Google Ads can significantly enhance your online visibility. It offers various ad formats and campaign types to help you achieve different advertising objectives. Let’s look at the campaign types in Google Ads, their purposes, and best practices to optimize your online marketing efforts.
Google Ads Campaign Types
Google Ads offers various campaign types to suit your specific advertising goals. Let’s roll up our sleeves and take a closer look at the different campaign types that can drive your Google Ads success.
- Search Campaigns: Search Ads are the most common type of ads. They appear in search engine results when users type relevant queries. These are ideal for businesses aiming to generate leads or drive sales. These campaigns focus on text ads and keyword targeting. A tutoring service, for example, might use a search campaign to reach students searching for “online math tutoring.”
- Performance Max Campaigns: Performance Max campaigns are a powerful campaign type. This campaign format allows advertisers to use all of Google’s advertising networks, such as Google’s Search, Display, YouTube, Discover, Gmail, and Maps, to target new traffic to a website or retarget previous visitors using custom audience segments.
- Display Campaigns: Display Ads are banner-style advertisements displayed on Google’s extensive network of over two million websites and apps. For example, if you’re a travel agency, your display ad with enticing imagery might appear on a blog about travel tips. This type of ad is ideal for businesses seeking to raise brand awareness, maintain product or service consideration, and retarget users who have previously interacted with their website.
- Shopping Campaigns: Shopping Ads appear above the organic search results and display an image of the product, its price, and the merchant. This campaign type is effective for eCommerce businesses aiming to drive sales. A footwear store could use Shopping campaigns to showcase its Air Jordan collection to users searching for “Air Jordan Men’s Shoes.”
- Video Campaigns: Video campaigns drive brand awareness, influence consideration, or increase conversions through YouTube and other video partners. A movie studio might use a Video campaign to promote the trailer for their upcoming film.
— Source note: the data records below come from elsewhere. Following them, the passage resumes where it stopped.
(** * spend-breakdown-api: the response-validation and repair pipeline

    A shallow embedding of [src/services/claudeService.js],
    [src/routes/categorize.js], [src/routes/categorizePdf.js] and of the
    older copy of the service kept in the repository, followed by the
    properties the specification states about them.

    Conventions.
    - A JavaScript value is a [JS.value].  Numbers are IEEE binary64 values
      ([spec_float]); no arithmetic is ever performed on them by the service.
    - A JavaScript string is a [string]: one [ascii] stands for one code
      unit.  The service only ever compares code units with the braces of
      its regular expression and whole strings with the taxonomy labels.
    - An object is the list of its own enumerable properties in property
      order.
    - Abrupt completion ([throw]) is the [Throw] case of [JS.completion].
    - [JSON.parse] belongs to the runtime, not to the repository: the
      service is parameterised by it.  [RefParser.JSON_parse] is an
      executable instance used in the examples.
    - [console.error] calls are not modelled: nothing reads the log. *)

From Stdlib Require Import String Ascii List ZArith Lia Bool SpecFloat.
From Stdlib Require Import DecimalString.
Import ListNotations.
Local Open Scope list_scope.
Local Open Scope string_scope.
Set Warnings "-register-all".

(* ===================================================================== *)
(** ** JavaScript values and the operations the service uses             *)
(* ===================================================================== *)

Module JS.

Inductive value : Type :=
| VUndefined
| VNull
| VBool (b : bool)
| VNumber (x : spec_float)
| VString (s : string)
| VArray (elems : list value)
| VObject (props : list (string * value)).

(** What can be thrown: errors of the runtime and [new Error(msg)]. *)
Inductive exn : Type :=
| TypeError (msg : string)
| SyntaxError (msg : string)
| Error (msg : string).

Definition message (e : exn) : string :=
  match e with
  | TypeError m | SyntaxError m | Error m => m
  end.

Inductive completion (A : Type) : Type :=
| Return (a : A)
| Throw (e : exn).
Arguments Return {A} a.
Arguments Throw {A} e.

Definition bind {A B} (c : completion A) (k : A -> completion B) : completion B :=
  match c with
  | Return a => k a
  | Throw e => Throw e
  end.

(** [try { body } catch (e) { handler e }] *)
Definition try_catch {A} (body : completion A) (handler : exn -> completion A)
  : completion A :=
  match body with
  | Return a => Return a
  | Throw e => handler e
  end.

Declare Scope js_scope.
Delimit Scope js_scope with js.
Notation "x <- c ;; k" := (bind c (fun x => k))
  (at level 61, c at next level, right associativity) : js_scope.

(** ToBoolean. *)
Definition truthy (v : value) : bool :=
  match v with
  | VUndefined | VNull => false
  | VBool b => b
  | VNumber (S754_zero _) | VNumber S754_nan => false
  | VNumber _ => true
  | VString s => negb (String.eqb s "")
  | VArray _ | VObject _ => true
  end.

(** [Array.isArray(v)] *)
Definition isArray (v : value) : bool :=
  match v with VArray _ => true | _ => false end.

(** [typeof v === 'number'] *)
Definition typeof_number (v : value) : bool :=
  match v with VNumber _ => true | _ => false end.

(** [typeof v === 'string'] *)
Definition typeof_string (v : value) : bool :=
  match v with VString _ => true | _ => false end.

(** Decimal spelling of an array index. *)
Definition index_key (i : nat) : string :=
  NilEmpty.string_of_uint (Nat.to_uint i).

Fixpoint indexed_from {A} (i : nat) (l : list A) : list (string * A) :=
  match l with
  | [] => []
  | x :: l' => (index_key i, x) :: indexed_from (S i) l'
  end.

Fixpoint code_units (s : string) : list value :=
  match s with
  | EmptyString => []
  | String c s' => VString (String c EmptyString) :: code_units s'
  end.

(** The own enumerable properties of a value, in property order: what an
    object spread [{...v}] copies.  Primitives other than strings have
    none; nothing is copied from [null] or [undefined] either. *)
Definition ownProps (v : value) : list (string * value) :=
  match v with
  | VObject props => props
  | VArray elems => indexed_from 0 elems
  | VString s => indexed_from 0 (code_units s)
  | _ => []
  end.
- App Campaigns: App campaigns find users most likely to install your app and who will likely complete specific in-app actions. A mobile game developer could use App campaigns to encourage installs from avid mobile gamers.
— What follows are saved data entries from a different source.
(** The same rule as a CONTENT rule. *)
Definition evil_content_rule : dpi_rule_t :=
  {| rule_id := 0; type := DPI_RULE_CONTENT; name := "evil";
     rule_description := "payload mentions evil";
     severity := DPI_ALERT_CRITICAL;
     pattern := Some "evil"%string; pattern_len := 4;
     rule_protocol := DPI_PROTO_UNKNOWN;
     port_range_start := 0; port_range_end := 0;
     applies_to_request := 1; applies_to_response := 1;
     category := "malware"; created_at := 0; last_modified := 0;
     enabled := 1 |}.

(** 10.0.0.1:52344 -> 10.0.0.2:80, TCP. *)
Definition web_flow : dpi_flow_tuple_t :=
  {| src_ip := 167772161; dst_ip := 167772162; src_port := 52344;
     dst_port := 80; protocol := 6 |}.

(** 10.0.0.1:52344 -> 10.0.0.2:9999, TCP: a port of no known service. *)
Definition odd_flow : dpi_flow_tuple_t :=
  {| src_ip := 167772161; dst_ip := 167772162; src_port := 52344;
     dst_port := 9999; protocol := 6 |}.

(** "GET /evil HTTP/1.1\r\nHost: x\r\n\r\n", 31 bytes. *)
Definition get_evil_payload : list Z :=
  lit "GET /evil HTTP/1.1" ++ [13; 10] ++ lit "Host: x" ++ [13; 10; 13; 10].

(** "GET /\n": the 6 bytes of an HTTP/0.9 request. *)
Definition short_get_payload : list Z := lit "GET /" ++ [10].

(** Two bytes that no dissector recognises. *)
Definition tiny_payload : list Z := lit "hi".

(** 10.0.0.1:52344 -> 10.0.0.2:22, TCP. *)
Definition ssh_flow : dpi_flow_tuple_t :=
  {| src_ip := 167772161; dst_ip := 167772162; src_port := 52344;
     dst_port := 22; protocol := 6 |}.

Definition alert_1 : dpi_alert_t :=
  {| alert_id := 1; al_timestamp_ns := 1000; al_flow := web_flow;
     al_severity := DPI_ALERT_CRITICAL; al_protocol := DPI_PROTO_HTTP;
     al_rule_id := 1; rule_name := "evil"; message := "first";
     payload_sample := None; payload_sample_len := 0;
     offset_in_stream := 0 |}.

Definition alert_2 : dpi_alert_t :=
  {| alert_id := 2; al_timestamp_ns := 2000; al_flow := web_flow;
     al_severity := DPI_ALERT_CRITICAL; al_protocol := DPI_PROTO_HTTP;
     al_rule_id := 1; rule_name := "evil"; message := "second";
     payload_sample := None; payload_sample_len := 0;
     offset_in_stream := 0 |}.

(** The fresh engine with two alerts written into its queue by hand; no call
    of the API enqueues one. *)
Definition engine_two_alerts : dpi_engine_t :=
  {| config := default_config;
     eng_sessions := fresh_engine.(eng_sessions);
     eng_rules := fresh_engine.(eng_rules);
     alerts :=
       {| queue := <[1%nat := alert_2]>
                     (<[0%nat := alert_1]> fresh_engine.(alerts).(queue));
          head := 0;
          tail := 2;
          al_capacity := DPI_MAX_ALERTS |};
     stats := zero_stats;
     next_session_id := 1;
     next_alert_id := 3 |}.

(** The fresh engine after the CONTENT rule "evil" was added. *)
Definition engine_with_rule : dpi_engine_t :=
  default fresh_engine
    (fst (dpi_add_rule regcomp_any (Some fresh_engine) (Some evil_content_rule))).

(** "GET /index HTTP/1.1\r\nHost: x\r\n\r\n", 32 bytes (scenario 1). *)
Definition get_index_payload : list Z :=
  lit "GET /index HTTP/1.1" ++ [13; 10] ++ lit "Host: x" ++ [13; 10; 13; 10].

(** 10.0.0.1:52344 -> 10.0.0.2:8888, TCP (scenario 2). *)
Definition alt_web_flow : dpi_flow_tuple_t :=
  {| src_ip := 167772161; dst_ip := 167772162; src_port := 52344;
     dst_port := 8888; protocol := 6 |}.

(** 10.0.0.1:52344 -> 10.0.0.2:443, TCP, and the first 5 bytes of a TLS 1.2
    client hello (scenario 3). *)
Definition tls_flow : dpi_flow_tuple_t :=
  {| src_ip := 167772161; dst_ip := 167772162; src_port := 52344;
     dst_port := 443; protocol := 6 |}.

Definition tls_hello_payload : list Z := [22; 3; 3; 0; 32].

(** 10.0.0.1:52344 -> 10.0.0.2:53, UDP, and a 12-byte query (scenario 4). *)
Definition dns_flow : dpi_flow_tuple_t :=
  {| src_ip := 167772161; dst_ip := 167772162; src_port := 52344;
     dst_port := 53; protocol := 17 |}.

Definition dns_query_payload : list Z := [18; 52; 1; 0; 0; 1; 0; 0; 0; 0; 0; 0].


(** A run that uses every call: two sessions are created, a rule is added
    and removed, the alerts are drained, the first session is terminated
    and its flow is seen again. *)
Definition sample_run : list dpi_call :=
  [ CallProcess (mkPacket [] web_flow get_index_payload 32 1000 0);
    CallAddRule regcomp_any evil_regex_rule;
    CallProcess (mkPacket [] tls_flow tls_hello_payload 5 2000 0);
    CallSetTlsMode tls_flow DPI_TLS_INSPECT;
    CallGetAlerts (replicate 2 zero_alert) 2 1;
    CallProcess (mkPacket [] web_flow get_evil_payload 31 3000 0);
    CallTerminate web_flow;
    CallRemoveRule 1;
    CallProcess (mkPacket [] web_flow get_index_payload 32 4000 0) ].

(** The record [dissect_http] fills for a GET request: the method only. *)
Definition get_request_record : dpi_http_data_t :=
  {| method := "GET"; uri := ""; host := ""; user_agent := "";
     status_code := 0; content_length := 0; is_request := 1 |}.

Definition get_request_data : dpi_http_data_t + dpi_dns_data_t :=
  inl get_request_record.

(** The fresh engine after one GET request on [web_flow], and the session
    that request created. *)
Definition engine_one_packet : dpi_engine_t :=
  dpi_process_call fresh_engine
    (mkPacket [] web_flow get_index_payload 32 1000 0).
- Smart Campaigns: Smart campaigns are the easiest to create, allowing you to run your ads across Google Search, Google Maps, Gmail, and YouTube.
- Discovery Campaigns: This campaign type allows you to create ads that incorporate headlines, logos, images, and carousels as a mix for you to deliver ads to audiences across YouTube, Gmail’s social tab, Gmail’s promotion tab, and Google’s feeds.
Best Practices
- Keyword Research: Understanding your target audience’s search habits is fundamental. Use tools like Google Keyword Planner to discover keyword opportunities relevant to your products or services.
- Ad Relevance: Your ads must be highly relevant to your targeted keywords. Google’s Quality Score diagnostic gauges ad relevance. The more relevant your ad is, the better your Quality Score will be, which leads to a lower cost per click.
- Landing Page Optimization: Ensure your landing page aligns with your ad content. If your ad promotes a sale on winter clothes, but users are directed to a page with summer apparel, your campaign will likely underperform. Also, ensure your landing page loads consistently and fast across mobile and desktop devices. Google’s Quality Score diagnostic gauges the landing page experience.
- Ad Extensions: Ad extensions provide additional information or links in your ad. They can significantly improve click-through rates by making your ad more compelling and providing more reasons for viewers to click.
- Track and Optimize: Use Google Ads and Google Analytics to monitor your campaigns’ performance. Analyze the data to identify areas of improvement and optimize your campaigns accordingly.
- Test Different Ad Variations: Don’t stick to one ad copy. Create ad variability, experiment with headlines, test various descriptions and calls-to-action to determine what resonates most with your audience.
- Negative keywords: Adding negative keywords is a best practice to filter out potential visitors who may not be interested in your product or service, refine your audience, and ensure your ads reach the right people. Consider reading Costly Mistakes in Google Ads and How to Avoid Them to learn more about common mistakes to look out for when running campaigns in Google Ads.
Google Ads can be a powerful marketing tool when used correctly. Commit to understanding the campaign types, applying best practices, and continuing your learning journey. Continuous learning, campaign testing, monitoring, and ongoing optimizations can help create the best situation for your campaigns to succeed.